Making AZT generally available to HIV- positive pregnant women would prove expensive and did not amount to an optimal use of resources to fight the disease.

“It is good that the issue is now out in the public domain because we need to debate it,” she added.

It would cost about R8-million to treat all mothers known to be HIV- positive, she said. But, desirable as it was to save any life under threat, the success rate would be comparatively small.

She said that 100 HIV-positive pregnant mothers would produce about 30 children who were HIV-positive at birth. If they were all treated with AZT during pregancy, the same 100 mothers would produce about 15 HIV- positive children. AZT treatment would thus reduce the HIV transmission rate from mother to child from 30% to 15%.

She could understand how any medical researcher or parent of a child who might be HIV-positive at birth would want a different policy.

“But I have to look at the whole picture. If you have limited resources, you may decide to put your resources into preventing mothers getting infected in the first place.
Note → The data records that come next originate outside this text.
(** * Torsion-mesh conformer generation (ipython/well_conf_rdkit.ipynb)

    A shallow embedding of the three functions of the notebook's second cell,
    [get_separable_angle_list], [get_angle_mesh] and
    [conformers_by_change_torsions], of the cells that use them, and the
    properties of the angle schedules, the mesh and the bookkeeping store
    that follow from them.

    Modelling conventions.
    - An angle is a Python number: an [int], which is unbounded, or a
      [float], which is a binary64 number ([spec_float], with the operations
      of [SpecFloat] at precision 53).
    - The schedules are computed with numpy, taken in its version 2.  An
      array built from Python integers that fit in 64 bits has the type
      int64, and its sums wrap around; adding a Python integer that does not
      fit in 64 bits to such an array raises [OverflowError]; a float added
      to such an array gives float64 sums of the rounded integers; an empty
      list gives an empty float64 array.  What numpy does with other lists
      (an integer beyond 64 bits, integers mixed with floats) is not fixed
      here: it is the parameter [numpy_other].
    - A Python exception is the left summand of [result]; [try]/[except] is a
      [match] on it.
    - A Python [dict] is an association list in insertion order: assigning to
      a key that is present keeps the key's position, assigning to a new key
      appends it.
    - The conformer object is defined outside the notebook; its methods are
      the fields of the record [RDKitConf] over an abstract state. *)

From Stdlib Require Import String ZArith List Bool Arith Lia Sorted SpecFloat.
Import ListNotations.
Open Scope Z_scope.

(** ** Python primitives *)

Inductive exn : Type :=
| ZeroDivisionError
| IndexError
| KeyError
| OverflowError
| TypeError.

Definition result (A : Type) : Type := (exn + A)%type.

Definition ret {A} (a : A) : result A := inr a.

Definition raise {A} (e : exn) : result A := inl e.

Definition bind {A B} (c : result A) (k : A -> result B) : result B :=
  match c with
  | inl e => inl e
  | inr a => k a
  end.

Notation "x <- c ;; k" := (bind c (fun x => k))
  (at level 61, c at next level, right associativity).
Definition compress (h : state) (block : list Z) : state :=
  let w := extend 48 (be_words 16 block) in
  let s := fold_left round (combine K w) h in
  State (add32 (ha h) (ha s)) (add32 (hb h) (hb s))
        (add32 (hc h) (hc s)) (add32 (hd h) (hd s))
        (add32 (he h) (he s)) (add32 (hf h) (hf s))
        (add32 (hg h) (hg s)) (add32 (hh h) (hh s)).

(** Fold [compress] over the 64-byte blocks; [n] bounds their number. *)
Fixpoint blocks (n : nat) (h : state) (bytes : list Z) : state :=
  match n, bytes with
  | S n', _ :: _ => blocks n' (compress h (firstn 64 bytes)) (skipn 64 bytes)
  | _, _ => h
  end.

Definition output (s : state) : list Z :=
  flat_map (be_bytes 4)
           [ha s; hb s; hc s; hd s; he s; hf s; hg s; hh s].

Definition digest (msg : list Z) : list Z :=
  let p := pad msg in
  output (blocks (List.length p) H0 p).

End Sha256.

Module Hmac.

Definition block_size : nat := 64.

(** Keys longer than a block are hashed, shorter ones zero-filled. *)
Definition block_key (key : list Z) : list Z :=
  let k := if (Nat.ltb block_size (List.length key)) then Sha256.digest key
           else key in
  k ++ repeat 0 (block_size - List.length k).

Definition sha256 (key msg : list Z) : list Z :=
  let k := block_key key in
  let ipad := map (Z.lxor 0x36) k in
  let opad := map (Z.lxor 0x5c) k in
  Sha256.digest (opad ++ Sha256.digest (ipad ++ msg)).

End Hmac.

(* ===================================================================== *)
(** ** Buffers and encodings                                             *)
(* ===================================================================== *)

Definition Buffer : Type := list Z.

Definition code (c : ascii) : Z := Z.of_N (N_of_ascii c).

(** [Buffer.from(string)]: UTF-8.  Code points below U+0080 take one byte,
    those from U+0080 to U+00FF two. *)
Definition utf8 (c : ascii) : Buffer :=
  let n := code c in
  if n <? 128 then [n] else [192 + n / 64; 128 + n mod 64].

Fixpoint Buffer_from (s : string) : Buffer :=
  match s with
  | EmptyString => []
  | String c rest => utf8 c ++ Buffer_from rest
  end.

Definition hex_digit (n : Z) : ascii :=
  nth (Z.to_nat n) (list_ascii_of_string "0123456789abcdef") "0"%char.

(** [digest('hex')]: two lower-case digits per byte. *)
Fixpoint hex (bytes : list Z) : string :=
  match bytes with
  | [] => EmptyString
  | b :: rest => String (hex_digit (b / 16)) (String (hex_digit (b mod 16)) (hex rest))
  end.
(** Case folding of one code unit.  Under the [i] flag (without [u]) a
    pattern character below 128 can only match a code unit below 128, so
    for the ASCII patterns of this program folding [A-Z] is exact.  The same
    function models [toLowerCase] where its result is only compared with
    the letters [t e x a r b z]. *)
Definition lower (c : N) : N :=
  if (65 <=? c) && (c <=? 90) then c + 32 else c.

Definition to_lower (s : list N) : list N := List.map lower s.

(** Skip the longest run of white space: a greedy [\s*] that is followed by
    a character which is not white space. *)
Fixpoint drop_ws (s : list N) : list N :=
  match s with
  | c :: s' => if is_ws c then drop_ws s' else s
  | [] => []
  end.

Definition trim (s : list N) : list N :=
  rev (drop_ws (rev (drop_ws s))).

(** Match the literal [p] at the head of [s]; the rest of [s] on success. *)
Fixpoint strip (p s : list N) : option (list N) :=
  match p, s with
  | [], _ => Some s
  | a :: p', c :: s' => if a =? c then strip p' s' else None
  | _ :: _, [] => None
  end.

(** The same under the [i] flag. *)
Fixpoint ci_strip (p s : list N) : option (list N) :=
  match p, s with
  | [], _ => Some s
  | a :: p', c :: s' => if lower a =? lower c then ci_strip p' s' else None
  | _ :: _, [] => None
  end.

(** An unanchored search: does [f] hold at some position of [s]
    (the end of the string included)? *)
Fixpoint anywhere (f : list N -> bool) (s : list N) : bool :=
  f s || match s with
         | [] => false
         | _ :: s' => anywhere f s'
         end.

Definition matches (o : option (list N)) : bool :=
  match o with Some _ => true | None => false end.

(** [s.includes(p)], [s.startsWith(p)], [s.endsWith(p)]. *)
Definition includes (p s : list N) : bool :=
  anywhere (fun t => matches (strip p t)) s.

Definition startsWith (p s : list N) : bool := matches (strip p s).
Definition set_watchGeneration (v : Z) (st : UI) : UI :=
  mkUI (filterText st) (allEvents st) (visibleEvents st) (rowToVisibleEvent st) (recentNamespaces st) (watchCancel st) v (namespace st) (showTimestampColumn st) (autoScroll st) (showNamespaceColumn st) (showStatusColumn st) (showActionColumn st) (showResourceColumn st) (aggregateMode st) (wrapMessages st) (filterVisible st) (table st) (recentNSBox st) (infoView st) (filter st) (cancelled st) (started st).

Definition set_namespace (v : string) (st : UI) : UI :=
  mkUI (filterText st) (allEvents st) (visibleEvents st) (rowToVisibleEvent st) (recentNamespaces st) (watchCancel st) (watchGeneration st) v (showTimestampColumn st) (autoScroll st) (showNamespaceColumn st) (showStatusColumn st) (showActionColumn st) (showResourceColumn st) (aggregateMode st) (wrapMessages st) (filterVisible st) (table st) (recentNSBox st) (infoView st) (filter st) (cancelled st) (started st).

Definition set_showTimestampColumn (v : bool) (st : UI) : UI :=
  mkUI (filterText st) (allEvents st) (visibleEvents st) (rowToVisibleEvent st) (recentNamespaces st) (watchCancel st) (watchGeneration st) (namespace st) v (autoScroll st) (showNamespaceColumn st) (showStatusColumn st) (showActionColumn st) (showResourceColumn st) (aggregateMode st) (wrapMessages st) (filterVisible st) (table st) (recentNSBox st) (infoView st) (filter st) (cancelled st) (started st).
These are difficult issues we have to face.”

Zuma said she “really wanted to encourage” a serious proposal being developed by a group of South African medical researchers and scientists around Dr Walter Prozesky, a prominent virologist who steps down as president of the Medical Research Council later this year, to develop a vaccine to counteract one of the strains of the virus more prevalent in Africa.

Meanwhile, the pharmaceutical company Glaxo Wellcome said this week it was willing to cut the prices of drugs such as AZT and 3TC to bring them into line with the economic circumstances of poorer countries.
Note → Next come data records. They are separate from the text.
(** * Fill-extrusion rendering: [src/render/draw_fill_extrusion.js]

    A shallow embedding of the two-pass fill-extrusion renderer.  The
    JavaScript mutates two objects, the painter (with its GL context) and
    the style layer (its cached [viewportFrame]); both are passed
    explicitly here.  Every call the functions make on a collaborator
    whose code lives in another module (the GL context, programs,
    textures, the pattern module) is appended, in order, to the context's
    call log, so that "what was drawn, uploaded, cleared or allocated" is
    a property of that log.

    Exceptions.  Two names are read where nothing declares them.  [draw]
    reads [gl.LEQUAL] (line 38), and [gl] is declared only inside the three
    other functions (lines 52, 84 and 109).  [drawExtrusion] reads
    [fillExtrusionPatternUniforms] (line 118), whose import is commented
    out (line 14).  Reading an undeclared name raises a [ReferenceError];
    a function therefore either returns or raises, and in both cases
    leaves the painter and the layer in the state they had at that point.

    Numbers.  Pixel sizes, tile zoom levels and tile sizes are integers
    ([Z]).  Paint values and the map zoom are only compared or handed on
    and are rationals ([Q]); the light's numbers and the bearing are only handed
    on or negated and are reals ([R]).  What gl-matrix computes from them
    is kept as the call that computes it. *)

From Stdlib Require Import List Bool Arith ZArith QArith String Lia.
From Stdlib Require Import Reals.
Import ListNotations.

Open Scope Z_scope.

(** ** GL constants and pipeline modes *)

Inductive GLenum : Type :=
| LEQUAL | ALWAYS | TRIANGLES | TRIANGLE_STRIP | RGBA | LINEAR
| CLAMP_TO_EDGE | TEXTURE0 | TEXTURE_2D.

Definition Handle : Type := nat.

Inductive DepthMask : Type := ReadOnly | ReadWrite.

(** [new DepthMode(func, mask, range)], and the constant
    [DepthMode.disabled] declared in [gl/depth_mode]. *)
Inductive DepthMode : Type :=
| mkDepthMode (func : GLenum) (mask : DepthMask) (range : Z * Z)
| DepthMode_disabled.

(** Modes of [gl/stencil_mode]; [StencilMode_disabled] is the value
    [StencilMode.disabled] that [drawExtrusionTexture] passes on (line
    87). *)
Inductive StencilMode : Type :=
| StencilMode_disabled
| mkStencilMode (ref mask : Z).

Inductive ColorMode : Type :=
| ColorMode_unblended
| ColorMode_alphaBlended
| ColorMode_other (tag : nat).

Inductive RenderPass : Type := offscreen | opaque | translucent.

Inductive Anchor : Type := anchor_map | anchor_viewport.

(** ** Style data *)

(** [CrossFaded<string>], the value of the ['fill-extrusion-pattern']
    paint property when it is set. *)
Record CrossFaded : Type := mkCrossFaded {
  from : string;
  to : string
}.

Record Paint : Type := mkPaint {
  fill_extrusion_opacity : Q;
  fill_extrusion_pattern : option CrossFaded;
  fill_extrusion_translate : Q * Q;
  fill_extrusion_translate_anchor : Anchor
}.

(** The object returned by [context.createFramebuffer(width, height)]. *)
Record RenderTarget : Type := mkRenderTarget {
  framebuffer : Handle;
  rtWidth : Z;
  rtHeight : Z;
  colorAttachment : option Handle;
  depthAttachment : option Handle
}.

Record Layer : Type := mkLayer {
  id : string;
  paint : Paint;
  viewportFrame : option RenderTarget
}.

(** [style-spec/util/color]: red, green, blue and alpha. *)
Record Color : Type := mkColor {
  color_r : R;
  color_g : R;
  color_b : R;
  color_a : R
}.

Record Light : Type := mkLight {
  light_anchor : Anchor;
  light_position : R * R * R;
  light_color : Color;
  light_intensity : R
}.

(** ** Tiles, buckets and programs *)

Record OverscaledTileID : Type := mkTileID {
  overscaledZ : Z;
  wrap : Z;
  canonicalZ : Z;
  canonicalX : Z;
  canonicalY : Z
}.

Record ProgramConfiguration : Type := mkProgramConfiguration {
  cacheKey : string
}.

Record Bucket : Type := mkBucket {
  programConfigurations : string -> ProgramConfiguration;
  layoutVertexBuffer : Handle;
  indexBuffer : Handle;
  segments : Handle
}.

Record Tile : Type := mkTile {
  tileSize : Z;
  getBucket : string -> option Bucket
}.

Record SourceCache : Type := mkSourceCache {
  getTile : OverscaledTileID -> Tile
}.

(** A [Program]; its field [program] is the WebGLProgram handle that the
    context remembers as the program in use. *)
Record Program : Type := mkProgram {
  program : Handle
}.

(** The uniform table this file imports from
    [program/fill_extrusion_program] (line 14). *)
Inductive UniformTable : Type :=
| fillExtrusionUniforms.

(** ** Uniform values *)

(** Matrices are produced by collaborators ([coord.posMatrix],
    [painter.translatePosMatrix], gl-matrix's [mat4.ortho]); they are kept
    as the call that produced them. *)
Inductive Matrix : Type :=
| posMatrix (coord : OverscaledTileID)
| translatePosMatrix (m : Matrix) (tile : Tile) (translate : Q * Q)
    (translateAnchor : Anchor)
| mat4_ortho (left right bottom top near far : Z).

(** gl-matrix's [mat3.create()] and [mat3.fromRotation(out, rad)]. *)
Inductive Mat3 : Type :=
| mat3_create
| mat3_fromRotation (rad : R).

(** [UTransformMat3 a m] is the vector [vec3.transformMat3(out, a, m)]
    leaves in [out]. *)
Inductive UniformValue : Type :=
| UMatrix (m : Matrix)
| UVec3 (v : R * R * R)
| UTransformMat3 (a : R * R * R) (m : Mat3)
| UReal (v : R).

(** One member of an object literal passed to [boundUniforms.set]. *)
Inductive UniformEntry : Type :=
| Uniform (name : string) (v : UniformValue).

(** ** The call log *)

Inductive ClearArg : Type :=
| clear_depth (d : Z)
| clear_color_transparent.

Inductive Call : Type :=
| SetupOffscreenDepthRenderbuffer
| CreateRenderbuffer (rbo : Handle) (w h : Z)
| NewTexture (tex : Handle) (w h : Z) (format : GLenum)
| TextureBind (tex : Handle) (filter wrapMode : GLenum)
| CreateFramebuffer (fbo : Handle) (w h : Z)
| ColorAttachmentSet (fbo tex : Handle)
| BindFramebufferSet (fbo : Handle)
| DepthAttachmentSet (fbo : Handle) (rbo : option Handle)
| Clear (what : ClearArg)
| UseProgram (name : string) (pc : option ProgramConfiguration)
    (uniforms : option UniformTable)
| SetStencilMode (m : StencilMode)
| SetDepthMode (m : DepthMode)
| SetColorMode (m : ColorMode)
| ActiveTextureSet (unit : GLenum)
| BindTexture (target : GLenum) (tex : option Handle)
| Uniform1f (name : string) (v : Q)
| Uniform1i (name : string) (v : Z)
| UniformMatrix4fv (name : string) (m : Matrix)
| Uniform2f (name : string) (x y : Z)
| ViewportVAOBind (prog : Program)
| DrawArrays (mode : GLenum) (first count : Z)
| SetUniforms (pc : ProgramConfiguration) (prog : Program) (zoom : Q)
| BoundUniformsSet (prog : Program) (values : list UniformEntry)
| ProgramDraw (prog : Program) (mode : GLenum) (depthMode : DepthMode)
    (stencilMode : StencilMode) (colorMode : ColorMode) (layerId : string)
    (vertexBuffer indexBuf segs : Handle) (zoom : Q)
    (pc : ProgramConfiguration).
The company has already reduced the price of AZT by more than 70% of the world average, which would enable mothers to be treated for under R400 over a period of weeks.

Glaxo Wellcome’s medical adviser, Brett Haumann, believes the AZT treatment should be part of a multi- faceted approach to treating the disease.

A study conducted in Thailand showed that adminstering AZT during the last four weeks of pregnancy reduced the chances of mother- to-child transmission by 51%.

The Thai tests occurred in a population where milk formula feeding was prevalent. However, in communities like rural South Africa where breastfeeding is still the norm, even if AZT was administered, 33% of babies would still be infected with the virus.

Haumann believes rural mothers who are HIV-positive need to be educated about the benefits of formula feeding after birth.

“The problem with formula feeding is that people will see women feeding formula to their babies and assume she has Aids,” said Haumann.

A study conducted in the United States earlier this year showed that administering AZT during the third month of pregnancy reduces the rate of transmission by 67%.

Haumann said this study used intravenous AZT, which significantly pushed up the price of treatment and was far too expensive to administer in South Africa.

A Department of Health survey in 1997 showed that more than 16% of pregnant women tested at state-funded antenatal clinics were HIV-positive. This was an increase of nearly 2% on the previous year. KwaZulu- Natal had the highest number of HIV-positive mothers.

According to Glaxo Wellcome, mother- to-child transmission rates are between 25 and 35% in Africa.

The president of the South African Society of Obstetrics and Gynaecology, Fred Hayward, believes the state is correct in emphasising prevention. “The chances that a baby could die in spite of treatment is still too high and therefore it’s logical that the department place importance on prevention,” said Hayward.